*TASK DIRECTIONS*: Every line from the one with "(** The first readiness" to the one with "the send queue;", including those two, is to be copied exactly; all other lines of the entries below are left out.

++++ GIVEN RECORDS ++++

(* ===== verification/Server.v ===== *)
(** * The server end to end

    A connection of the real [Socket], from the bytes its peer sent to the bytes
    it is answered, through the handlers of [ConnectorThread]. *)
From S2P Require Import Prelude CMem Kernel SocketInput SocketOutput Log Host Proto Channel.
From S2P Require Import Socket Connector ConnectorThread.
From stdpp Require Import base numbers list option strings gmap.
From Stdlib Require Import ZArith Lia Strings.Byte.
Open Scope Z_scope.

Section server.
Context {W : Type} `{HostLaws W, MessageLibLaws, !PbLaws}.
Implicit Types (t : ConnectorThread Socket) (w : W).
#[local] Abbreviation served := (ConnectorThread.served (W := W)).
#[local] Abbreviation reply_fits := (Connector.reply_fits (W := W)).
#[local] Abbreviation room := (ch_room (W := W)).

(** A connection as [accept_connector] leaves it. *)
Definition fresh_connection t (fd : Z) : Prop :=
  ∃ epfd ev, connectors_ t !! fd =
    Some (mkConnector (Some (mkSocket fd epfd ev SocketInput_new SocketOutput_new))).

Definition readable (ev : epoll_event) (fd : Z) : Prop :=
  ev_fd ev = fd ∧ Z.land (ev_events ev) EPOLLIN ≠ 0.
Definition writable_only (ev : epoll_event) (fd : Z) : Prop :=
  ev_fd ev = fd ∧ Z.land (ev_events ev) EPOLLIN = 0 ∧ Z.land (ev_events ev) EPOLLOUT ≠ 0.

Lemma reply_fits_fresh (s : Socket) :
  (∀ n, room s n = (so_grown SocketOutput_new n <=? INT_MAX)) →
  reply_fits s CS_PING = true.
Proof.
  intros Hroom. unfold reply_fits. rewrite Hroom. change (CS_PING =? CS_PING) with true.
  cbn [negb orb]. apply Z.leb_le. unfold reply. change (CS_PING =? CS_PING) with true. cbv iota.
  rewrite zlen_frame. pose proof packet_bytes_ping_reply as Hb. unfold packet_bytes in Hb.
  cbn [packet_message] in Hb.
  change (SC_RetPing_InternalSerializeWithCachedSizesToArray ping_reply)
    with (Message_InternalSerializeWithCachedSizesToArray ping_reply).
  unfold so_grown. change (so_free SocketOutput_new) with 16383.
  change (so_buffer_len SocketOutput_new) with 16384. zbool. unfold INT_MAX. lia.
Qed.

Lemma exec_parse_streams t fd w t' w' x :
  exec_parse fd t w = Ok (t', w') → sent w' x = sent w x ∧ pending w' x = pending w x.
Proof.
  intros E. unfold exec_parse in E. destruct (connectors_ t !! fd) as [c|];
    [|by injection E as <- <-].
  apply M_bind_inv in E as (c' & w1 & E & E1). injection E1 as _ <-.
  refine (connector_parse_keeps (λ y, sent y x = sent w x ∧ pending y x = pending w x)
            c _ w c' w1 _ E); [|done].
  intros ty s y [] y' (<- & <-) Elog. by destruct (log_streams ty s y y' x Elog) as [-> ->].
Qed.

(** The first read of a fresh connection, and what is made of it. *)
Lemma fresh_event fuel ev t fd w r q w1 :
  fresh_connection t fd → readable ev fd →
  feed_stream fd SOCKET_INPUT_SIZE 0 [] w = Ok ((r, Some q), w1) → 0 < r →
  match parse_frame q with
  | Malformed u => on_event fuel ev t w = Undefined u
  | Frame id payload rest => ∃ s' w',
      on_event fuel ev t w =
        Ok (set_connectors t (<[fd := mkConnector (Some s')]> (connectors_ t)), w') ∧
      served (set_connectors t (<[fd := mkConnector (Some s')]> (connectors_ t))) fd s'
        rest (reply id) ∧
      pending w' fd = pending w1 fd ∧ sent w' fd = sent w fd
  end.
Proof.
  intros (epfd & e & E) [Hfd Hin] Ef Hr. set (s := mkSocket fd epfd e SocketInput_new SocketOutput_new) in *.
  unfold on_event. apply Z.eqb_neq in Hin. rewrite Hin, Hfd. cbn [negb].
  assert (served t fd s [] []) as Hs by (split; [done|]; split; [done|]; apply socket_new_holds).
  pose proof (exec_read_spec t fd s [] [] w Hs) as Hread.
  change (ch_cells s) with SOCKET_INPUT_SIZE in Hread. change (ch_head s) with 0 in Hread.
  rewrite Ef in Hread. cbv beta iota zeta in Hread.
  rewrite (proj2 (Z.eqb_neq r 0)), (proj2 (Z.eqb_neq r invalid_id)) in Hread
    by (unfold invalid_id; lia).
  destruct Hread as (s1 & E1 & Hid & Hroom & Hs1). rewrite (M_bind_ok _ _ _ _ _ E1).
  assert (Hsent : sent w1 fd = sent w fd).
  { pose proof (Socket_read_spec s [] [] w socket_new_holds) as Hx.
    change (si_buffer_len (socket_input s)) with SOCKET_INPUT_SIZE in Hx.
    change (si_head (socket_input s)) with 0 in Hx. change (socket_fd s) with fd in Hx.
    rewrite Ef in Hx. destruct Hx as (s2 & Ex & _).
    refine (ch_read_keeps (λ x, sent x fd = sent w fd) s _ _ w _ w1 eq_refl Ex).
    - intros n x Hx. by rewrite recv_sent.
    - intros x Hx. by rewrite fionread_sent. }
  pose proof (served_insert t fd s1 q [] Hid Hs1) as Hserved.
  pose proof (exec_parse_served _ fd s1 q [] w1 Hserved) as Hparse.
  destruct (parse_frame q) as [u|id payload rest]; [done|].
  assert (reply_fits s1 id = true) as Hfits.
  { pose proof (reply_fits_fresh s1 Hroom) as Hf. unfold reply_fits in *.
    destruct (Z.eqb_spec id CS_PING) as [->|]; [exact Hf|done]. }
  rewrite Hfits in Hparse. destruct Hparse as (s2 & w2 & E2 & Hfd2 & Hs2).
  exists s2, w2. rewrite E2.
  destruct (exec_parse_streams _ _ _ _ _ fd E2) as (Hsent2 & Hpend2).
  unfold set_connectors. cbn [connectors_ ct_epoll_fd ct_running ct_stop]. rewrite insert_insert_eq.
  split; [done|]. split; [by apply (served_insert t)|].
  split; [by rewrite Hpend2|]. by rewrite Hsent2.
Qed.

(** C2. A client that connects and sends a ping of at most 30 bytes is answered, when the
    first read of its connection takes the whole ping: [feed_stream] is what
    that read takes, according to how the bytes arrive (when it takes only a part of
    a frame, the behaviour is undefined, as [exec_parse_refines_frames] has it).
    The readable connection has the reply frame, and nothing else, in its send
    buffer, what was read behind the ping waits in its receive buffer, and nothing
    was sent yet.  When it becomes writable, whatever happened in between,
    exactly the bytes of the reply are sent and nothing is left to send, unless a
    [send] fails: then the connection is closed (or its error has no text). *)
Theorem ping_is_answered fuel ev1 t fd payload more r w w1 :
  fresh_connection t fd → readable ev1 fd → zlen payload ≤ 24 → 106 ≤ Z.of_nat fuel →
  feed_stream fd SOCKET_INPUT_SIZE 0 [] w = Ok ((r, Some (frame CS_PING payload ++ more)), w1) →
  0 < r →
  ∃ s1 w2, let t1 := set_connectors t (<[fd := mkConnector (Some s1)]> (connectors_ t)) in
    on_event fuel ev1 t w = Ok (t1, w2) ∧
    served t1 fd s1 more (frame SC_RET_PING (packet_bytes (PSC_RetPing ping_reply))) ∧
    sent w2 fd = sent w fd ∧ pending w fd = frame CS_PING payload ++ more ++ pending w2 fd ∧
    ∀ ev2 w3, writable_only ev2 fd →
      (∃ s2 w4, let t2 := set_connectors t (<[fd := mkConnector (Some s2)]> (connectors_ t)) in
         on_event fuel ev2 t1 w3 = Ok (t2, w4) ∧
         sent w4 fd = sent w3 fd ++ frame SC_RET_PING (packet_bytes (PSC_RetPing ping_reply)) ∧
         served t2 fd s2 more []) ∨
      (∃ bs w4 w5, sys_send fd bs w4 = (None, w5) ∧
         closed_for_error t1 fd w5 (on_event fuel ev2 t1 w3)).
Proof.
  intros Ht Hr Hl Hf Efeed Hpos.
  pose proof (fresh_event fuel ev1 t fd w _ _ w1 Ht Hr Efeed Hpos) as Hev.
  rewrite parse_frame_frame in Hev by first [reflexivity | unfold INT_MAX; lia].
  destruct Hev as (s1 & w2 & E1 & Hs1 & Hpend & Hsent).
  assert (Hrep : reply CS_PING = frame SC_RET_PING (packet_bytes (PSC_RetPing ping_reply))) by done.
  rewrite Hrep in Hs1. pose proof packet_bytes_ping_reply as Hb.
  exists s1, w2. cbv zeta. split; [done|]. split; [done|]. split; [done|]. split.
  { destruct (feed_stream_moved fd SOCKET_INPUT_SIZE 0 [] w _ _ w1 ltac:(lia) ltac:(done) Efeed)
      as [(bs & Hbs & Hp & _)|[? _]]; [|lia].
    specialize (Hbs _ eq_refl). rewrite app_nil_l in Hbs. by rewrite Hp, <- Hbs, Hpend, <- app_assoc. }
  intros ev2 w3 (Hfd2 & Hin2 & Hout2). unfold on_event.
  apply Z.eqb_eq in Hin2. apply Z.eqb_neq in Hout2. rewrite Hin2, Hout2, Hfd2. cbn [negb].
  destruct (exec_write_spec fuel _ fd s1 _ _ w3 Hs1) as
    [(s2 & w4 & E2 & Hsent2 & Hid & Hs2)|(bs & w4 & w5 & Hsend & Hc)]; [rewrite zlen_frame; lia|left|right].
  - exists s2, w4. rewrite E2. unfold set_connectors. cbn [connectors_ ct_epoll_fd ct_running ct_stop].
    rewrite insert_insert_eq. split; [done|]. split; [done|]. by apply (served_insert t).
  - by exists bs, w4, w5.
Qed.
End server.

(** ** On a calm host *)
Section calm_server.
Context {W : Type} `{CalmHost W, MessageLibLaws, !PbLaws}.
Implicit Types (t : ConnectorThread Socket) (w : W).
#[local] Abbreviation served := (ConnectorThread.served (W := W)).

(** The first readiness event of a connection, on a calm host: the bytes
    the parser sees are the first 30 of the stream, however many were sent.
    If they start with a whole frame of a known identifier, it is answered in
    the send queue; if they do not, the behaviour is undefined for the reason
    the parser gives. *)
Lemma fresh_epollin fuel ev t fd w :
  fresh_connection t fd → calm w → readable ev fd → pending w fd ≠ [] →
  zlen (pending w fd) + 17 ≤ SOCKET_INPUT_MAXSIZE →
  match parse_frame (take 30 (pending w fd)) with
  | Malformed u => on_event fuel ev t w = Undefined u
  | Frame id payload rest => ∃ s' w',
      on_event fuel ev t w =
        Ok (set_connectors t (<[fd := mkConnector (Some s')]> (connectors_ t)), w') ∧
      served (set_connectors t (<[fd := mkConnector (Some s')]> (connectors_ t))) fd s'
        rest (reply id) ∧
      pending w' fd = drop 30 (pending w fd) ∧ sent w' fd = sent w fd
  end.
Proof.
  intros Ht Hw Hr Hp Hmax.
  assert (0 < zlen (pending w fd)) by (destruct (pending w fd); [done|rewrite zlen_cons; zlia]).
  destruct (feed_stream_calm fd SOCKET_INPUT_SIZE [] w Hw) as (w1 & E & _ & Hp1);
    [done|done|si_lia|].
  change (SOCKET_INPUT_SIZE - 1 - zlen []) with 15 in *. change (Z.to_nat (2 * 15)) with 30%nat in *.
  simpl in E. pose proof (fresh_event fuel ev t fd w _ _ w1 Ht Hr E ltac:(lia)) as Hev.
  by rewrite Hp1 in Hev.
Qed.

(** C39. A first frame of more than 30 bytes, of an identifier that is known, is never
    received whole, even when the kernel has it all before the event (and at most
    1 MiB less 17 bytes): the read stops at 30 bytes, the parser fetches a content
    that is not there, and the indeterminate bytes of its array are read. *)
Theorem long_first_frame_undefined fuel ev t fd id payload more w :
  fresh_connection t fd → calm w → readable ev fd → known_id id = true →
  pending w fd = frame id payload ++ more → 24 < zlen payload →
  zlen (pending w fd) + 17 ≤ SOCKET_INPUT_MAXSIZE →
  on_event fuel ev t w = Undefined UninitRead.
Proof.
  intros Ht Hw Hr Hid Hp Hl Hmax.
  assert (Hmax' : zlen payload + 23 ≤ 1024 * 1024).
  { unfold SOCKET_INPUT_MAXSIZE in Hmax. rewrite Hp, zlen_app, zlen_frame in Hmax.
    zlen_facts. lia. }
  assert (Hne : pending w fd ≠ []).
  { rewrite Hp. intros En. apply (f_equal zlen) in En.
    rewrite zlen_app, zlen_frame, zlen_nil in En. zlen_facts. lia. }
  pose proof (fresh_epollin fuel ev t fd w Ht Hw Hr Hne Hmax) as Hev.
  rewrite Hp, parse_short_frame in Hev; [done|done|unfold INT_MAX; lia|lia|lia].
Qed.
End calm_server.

++++

*PROBLEM SOLUTION*:
(** The first readiness event of a connection, on a calm host: the bytes
    the parser sees are the first 30 of the stream, however many were sent.
    If they start with a whole frame of a known identifier, it is answered in
    the send queue; if they do not, the behaviour is undefined for the reason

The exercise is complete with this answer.